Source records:
=== Begin Enclosure ===
(* ===================================================================== *)
(** ** The order of providers and the first success *)
(* ===================================================================== *)

(** The [try] block of a provider that resolves and whose retried call
    answers: the [success] entry is written and the answer returned. *)
Lemma try_provider_returns self w msgs sp mt p pc key prov resp st s2 s3 :
  providers (client_config self) !! p = Some pc ->
  CredentialsManager_get (client_config self) w p st = (Return key, s2) ->
  ProviderFactory_create w p pc key = Return prov ->
  _call_with_retries self w prov msgs sp mt 3 s2 = (Return (Some resp), s3) ->
  try_provider self w msgs sp mt p st =
    (Return resp,
     emit (EvLog (new_log_entry (clock w (clock_reads s3)) (agent_name self) p
                    (input_tokens resp) (output_tokens resp)
                    (resp_cost_usd resp) success (Some (MetaMaxTokens mt))))
       (set_log_file
          (FileLogs (_load_logs (log_file s3) ++
             [new_log_entry (clock w (clock_reads s3)) (agent_name self) p
                (input_tokens resp) (output_tokens resp)
                (resp_cost_usd resp) success (Some (MetaMaxTokens mt))]))
          (count_clock_read s3))).
Proof.
  intros Hpc Hg Hf Hr. unfold try_provider. rewrite Hpc.
  unfold bind. rewrite Hg. unfold lift. rewrite Hf, Hr.
  rewrite UsageTracker_log_request_eq. reflexivity.
Qed.
Lemma queue_put_free q h l fs xs d data :
  rep q h (l :: fs) xs d -> length data <= buffer_size ->
  exists q' h', queue_put data (length data) q h = Some (q', h') /\
    rep q' h' fs (xs ++ [l]) d /\ poison_pill q' = poison_pill q /\
    payload h' l = Some data /\ keeps_payloads h h' [l].
Proof.
  intros R Hlen.
  destruct (move_free_to_filled _ _ _ _ _ _ R)
    as (Hff & n & h1 & f' & h2 & Hn & Hst & Happ & R2 & Hk2).
  destruct (store_payload_rep _ _ _ _ _ l data R2) as (h3 & Hsp & R3 & Hpl & Hk3);
    [set_solver|done|].
  do 2 eexists. split.
  { unfold queue_put. rewrite Hff, (load_Some _ _ _ Hn). simpl. rewrite Hst. simpl.
    rewrite Happ. simpl. rewrite Hsp. simpl. reflexivity. }
  split_and!; try done. intros k x Hk Hx. apply Hk3; [done|]. apply Hk2; [set_solver|done].
Qed.

Lemma queue_put_full q h xs l d data :
  rep q h [] (xs ++ [l]) d -> length data <= buffer_size ->
  exists h', queue_put data (length data) q h = Some (q, h') /\
    rep q h' [] (xs ++ [l]) d /\ payload h' l = Some data /\ keeps_payloads h h' [l].
Proof.
  intros R Hlen.
  destruct (store_payload_rep _ _ _ _ _ l data R) as (h3 & Hsp & R3 & Hpl & Hk3);
    [set_solver|done|].
  destruct (is_list_nil _ _ _ (rep_free _ _ _ _ _ _ _ R)) as [Hff _].
  destruct (rep_filled _ _ _ _ _ _ _ R) as [_ Hlast]. rewrite last_snoc in Hlast.
  exists h3. split; [|done]. unfold queue_put. rewrite Hff, Hlast, Hsp. done.
Qed.

Lemma take_filled q h fs l xs :
  rep q h fs (l :: xs) None ->
  exists n q' h', h !! l = Some n /\
    take_buffer_for_processing q h = Some (TakeBuffer l (node_len n), q', h') /\
    rep q' h' fs xs (Some l) /\ poison_pill q' = poison_pill q /\ keeps_payloads h h' [].
Proof.
  intros R. pose proof (rep_disjoint _ _ _ _ _ R) as (Hfx & _ & _).
  destruct (unlink_head_spec _ _ _ _ _ (rep_filled _ _ _ _ _ _ _ R) (rep_filled_nodup _ _ _ _ _ R))
    as (Hff & n & Hn & Hst & Rx1 & Hrel1).
  exists n. do 2 eexists. split; [done|]. split.
  { unfold take_buffer_for_processing. rewrite Hff, (load_Some _ _ _ Hn). simpl. rewrite Hst. done. }
  split_and!; [|done|by eapply relinked_keeps].
  eapply rep_update; [exact R| | | | | |]; simpl; try done.
  - eapply is_list_relinked; [exact Hrel1| |exact (rep_free _ _ _ _ _ _ _ R)]. set_solver.
  - split; [split; [done|]|done]. eexists. split; [apply lookup_insert_eq|done].
  - solve_Permutation.
  - by eapply relinked_dom.
  - eapply relinked_nodes_ok; [done|exact (rep_nodes _ _ _ _ _ _ _ R)].
Qed.

Lemma take_empty q h fs d :
  rep q h fs [] d ->
  take_buffer_for_processing q h = Some (if poison_pill q then TakeNull else TakeWait, q, h).
Proof.
  intros R. destruct (is_list_nil _ _ _ (rep_filled _ _ _ _ _ _ _ R)) as [Hff _].
  unfold take_buffer_for_processing. by rewrite Hff.
Qed.

Lemma complete_detached q h fs xs l :
  rep q h fs xs (Some l) ->
  exists q' h', complete_buffer_processing q h = Some (q', h') /\
    rep q' h' (fs ++ [l]) xs None /\ poison_pill q' = poison_pill q /\ keeps_payloads h h' [].
Proof.
  intros R. pose proof (rep_disjoint _ _ _ _ _ R) as (Hfx & Hfl & Hxl). simpl in *.
  destruct (rep_detached _ _ _ _ _ _ _ R) as [(Hd & n & Hn & Hun) _].
  destruct (append_node_spec h _ _ fs l n (rep_free _ _ _ _ _ _ _ R))
    as (f' & h' & Happ & Rf & Hrel); [|done|done|].
  { apply NoDup_app. split_and!; [by eapply rep_free_nodup|set_solver|apply NoDup_singleton]. }
  do 2 eexists. split.
  { unfold complete_buffer_processing. rewrite Hd, Happ. done. }
  split_and!; [|done|by eapply relinked_keeps].
  eapply rep_update; [exact R| | | | | |]; simpl; try done.
  - eapply is_list_relinked; [exact Hrel| |exact (rep_filled _ _ _ _ _ _ _ R)]. set_solver.
  - solve_Permutation.
  - by eapply relinked_dom.
  - eapply relinked_nodes_ok; [done|exact (rep_nodes _ _ _ _ _ _ _ R)].
Qed.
=== End Enclosure ===
WHAT YOU SHOULD DO:
Please show all lines from the entries that contain the word "data".

WRITTEN ANSWER:
Lemma queue_put_free q h l fs xs d data :
  rep q h (l :: fs) xs d -> length data <= buffer_size ->
  exists q' h', queue_put data (length data) q h = Some (q', h') /\
    payload h' l = Some data /\ keeps_payloads h h' [l].
  destruct (store_payload_rep _ _ _ _ _ l data R2) as (h3 & Hsp & R3 & Hpl & Hk3);
Lemma queue_put_full q h xs l d data :
  rep q h [] (xs ++ [l]) d -> length data <= buffer_size ->
  exists h', queue_put data (length data) q h = Some (q, h') /\
    rep q h' [] (xs ++ [l]) d /\ payload h' l = Some data /\ keeps_payloads h h' [l].
  destruct (store_payload_rep _ _ _ _ _ l data R) as (h3 & Hsp & R3 & Hpl & Hk3);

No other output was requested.